Work required: For the data below, give the number of lines that include the word "tail" and nothing else.

[Saved data entries]
(* ===== verification/Transport.v ===== *)
(** * The serial transport of the ASIC chain

    Models src/components/asic/bzm_transport.c with its header: the nine-bit
    command encoding, chain discovery, the partition of the nonce space, the
    demultiplexing of received frames into the result queue, the pending
    register reply, the telemetry store and the NOOP probe, and the bounded
    polling loops, over the serial link ([Serial]).

    The parser's context is the transport that contains it; here it is the
    transport's [io] structure less the parser, so [io_of] reads it out of the
    parser.  Every function holds the io lock while it touches that structure,
    and is one sequential program here.  Loops that wait carry fuel; [None]
    means it ran out.  A [NULL] argument is not modelled. *)

From S2P Require Import Prelude Float32 Topology FrameParser JobStore Work Telemetry Reactor Serial.
Open Scope prog_scope.
Open Scope Z_scope.

(** ** Data *)

Definition BZM_PENDING_RESULT_COUNT : nat := 256.
Definition BZM_REGISTER_REPLY_TIMEOUT_US : Z := 1000000.

Definition bzm_result_queue_capacity_covers (result_capacity results_per_second blackout_ms : Z) : bool :=
  results_per_second * blackout_ms <=? result_capacity * 1000.

Record bzm_serial_io_state_t := mk_serial_io {
  initialized : bool;
  telemetry : bzm_telemetry_store_t;
  pending_results : list bzm_raw_result_t;
  pending_result_head : nat;
  pending_result_length : nat;
  dropped_results : Z;
  rejected_result_frames : Z;
  register_pending : bool;
  register_ready : bool;
  register_asic_id : Z;
  register_length : nat;
  register_data : list Z;
  unmatched_register_frames : Z;
  noop_pending : bool;
  noop_ready : bool;
  noop_asic_id : Z;
  unsolicited_noop_frames : Z;
  invalid_noop_frames : Z;
  telemetry_decode_failures : Z;
}.
#[export] Instance bzm_serial_io_state_t_eta : Eta bzm_serial_io_state_t :=
  fun s => mk_serial_io (initialized s) (telemetry s) (pending_results s) (pending_result_head s)
    (pending_result_length s) (dropped_results s) (rejected_result_frames s) (register_pending s)
    (register_ready s) (register_asic_id s) (register_length s) (register_data s)
    (unmatched_register_frames s) (noop_pending s) (noop_ready s) (noop_asic_id s)
    (unsolicited_noop_frames s) (invalid_noop_frames s) (telemetry_decode_failures s).

Record bzm_serial_transport_t := mk_serial_transport {
  serial_asic_ids : list Z;
  asic_count : nat;
  serial_engine_count : Z;
  serial_enhanced_mode : bool;
  parser : bzm_frame_parser_t bzm_serial_io_state_t;
}.
#[export] Instance bzm_serial_transport_t_eta : Eta bzm_serial_transport_t :=
  fun t => mk_serial_transport (serial_asic_ids t) (asic_count t) (serial_engine_count t)
    (serial_enhanced_mode t) (parser t).

Definition io_of (t : bzm_serial_transport_t) : bzm_serial_io_state_t := handler_context (parser t).
Definition set_io (t : bzm_serial_transport_t) (s : bzm_serial_io_state_t) : bzm_serial_transport_t :=
  t <| parser := (parser t) <| handler_context := s |> |>.

Record bzm_serial_parser_stats_t := mk_parser_stats {
  stats_emitted_frames : Z;
  stats_discarded_bytes : Z;
  stats_emitted_frames_at_last_discard : Z;
  stats_unexpected_register_headers : Z;
  stats_dropped_results : Z;
  stats_rejected_result_frames : Z;
  stats_unmatched_register_frames : Z;
  stats_unsolicited_noop_frames : Z;
  stats_invalid_noop_frames : Z;
  stats_telemetry_decode_failures : Z;
  buffered_bytes : nat;
  queued_results : nat;
  recent_discarded_bytes : list Z;
}.

Inductive bzm_serial_probe_result_t :=
| BZM_SERIAL_PROBE_RESPONSE | BZM_SERIAL_PROBE_NO_RESPONSE | BZM_SERIAL_PROBE_IO_ERROR.
#[export] Instance bzm_serial_probe_result_t_eq_dec : EqDecision bzm_serial_probe_result_t.
Proof. solve_decision. Defined.

Definition zero_raw_result : bzm_raw_result_t :=
  {| raw_asic_id := 0; raw_engine_id := 0; Work.status := 0; nonce := 0; sequence_id := 0; time := 0;
     Work.timestamp_us := 0 |}.

Definition zero_io : bzm_serial_io_state_t :=
  {| initialized := false; telemetry := replicate 4 (zero_sample 0);
     pending_results := replicate BZM_PENDING_RESULT_COUNT zero_raw_result;
     pending_result_head := 0; pending_result_length := 0; dropped_results := 0;
     rejected_result_frames := 0; register_pending := false; register_ready := false;
     register_asic_id := 0; register_length := 0;
     register_data := replicate BZM_TDM_MAX_REGISTER_PAYLOAD_SIZE 0; unmatched_register_frames := 0;
     noop_pending := false; noop_ready := false; noop_asic_id := 0; unsolicited_noop_frames := 0;
     invalid_noop_frames := 0; telemetry_decode_failures := 0 |}.

(** ** Received frames *)

Definition addressed_asic (id : Z) : bool := bool_decide (is_Some (bzm_topology_asic_index id)).

(** The oldest result gives way when the queue is full. *)
Definition queue_result_locked (s : bzm_serial_io_state_t) (result : bzm_raw_result_t)
    : bzm_serial_io_state_t :=
  let s :=
    if (pending_result_length s =? BZM_PENDING_RESULT_COUNT)%nat then
      s <| pending_result_head := ((pending_result_head s + 1) mod BZM_PENDING_RESULT_COUNT)%nat;
           pending_result_length := (pending_result_length s - 1)%nat;
           dropped_results := u32 (dropped_results s + 1) |>
    else s in
  let tail := ((pending_result_head s + pending_result_length s) mod BZM_PENDING_RESULT_COUNT)%nat in
  s <| pending_results := <[tail := result]> (pending_results s);
       pending_result_length := (pending_result_length s + 1)%nat |>.

(** The memory of a string literal. *)
Definition noop_identity : list Z := [50; 90; 66].

Definition transport_frame_handler (s : bzm_serial_io_state_t) (frame : bzm_frame_t)
    : bzm_serial_io_state_t :=
  if type frame =? BZM_FRAME_RESULT then
    match addressed_asic (asic_id frame), bzm_result_decode (Some (payload frame)) (FrameParser.timestamp_us frame) with
    | true, (true, Some result) => queue_result_locked s (result <| raw_asic_id := asic_id frame |>)
    | _, _ => s <| rejected_result_frames := u32 (rejected_result_frames s + 1) |>
    end
  else if type frame =? BZM_FRAME_REGISTER then
    if negb (register_pending s) || negb (asic_id frame =? register_asic_id s) ||
       negb (payload_length frame =? register_length s)%nat
    then s <| unmatched_register_frames := u32 (unmatched_register_frames s + 1) |>
    else s <| register_data := take (payload_length frame) (payload frame) ++
                               drop (payload_length frame) (register_data s);
              register_ready := true |>
  else if type frame =? BZM_FRAME_TELEMETRY then
    match bzm_telemetry_store_apply_frame (telemetry s) frame with
    | (true, store) => s <| telemetry := store |>
    | (false, _) => s <| telemetry_decode_failures := u32 (telemetry_decode_failures s + 1) |>
    end
  else if type frame =? BZM_FRAME_NOOP then
    if negb (payload_length frame =? BZM_TDM_NOOP_PAYLOAD_SIZE)%nat ||
       negb (bool_decide (take 3 (payload frame) = noop_identity))
    then s <| invalid_noop_frames := u32 (invalid_noop_frames s + 1) |>
    else if negb (noop_pending s) ||
            (negb (noop_asic_id s =? FrameParser.BZM_BROADCAST_ASIC) && negb (noop_asic_id s =? asic_id frame))
    then s <| unsolicited_noop_frames := u32 (unsolicited_noop_frames s + 1) |>
    else s <| noop_ready := true |>
  else s.

Definition bzm_serial_transport_init (t : bzm_serial_transport_t) (lock_ok : bool)
    : bool * bzm_serial_transport_t :=
  if initialized (io_of t) then (true, t)
  else if negb lock_ok then (false, t <| parser := bzm_frame_parser_init None zero_io |>)
  else
    (true, t <| parser := bzm_frame_parser_init (Some transport_frame_handler)
                            (zero_io <| initialized := true; telemetry := bzm_telemetry_store_init |>) |>).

Answer for this exercise: 2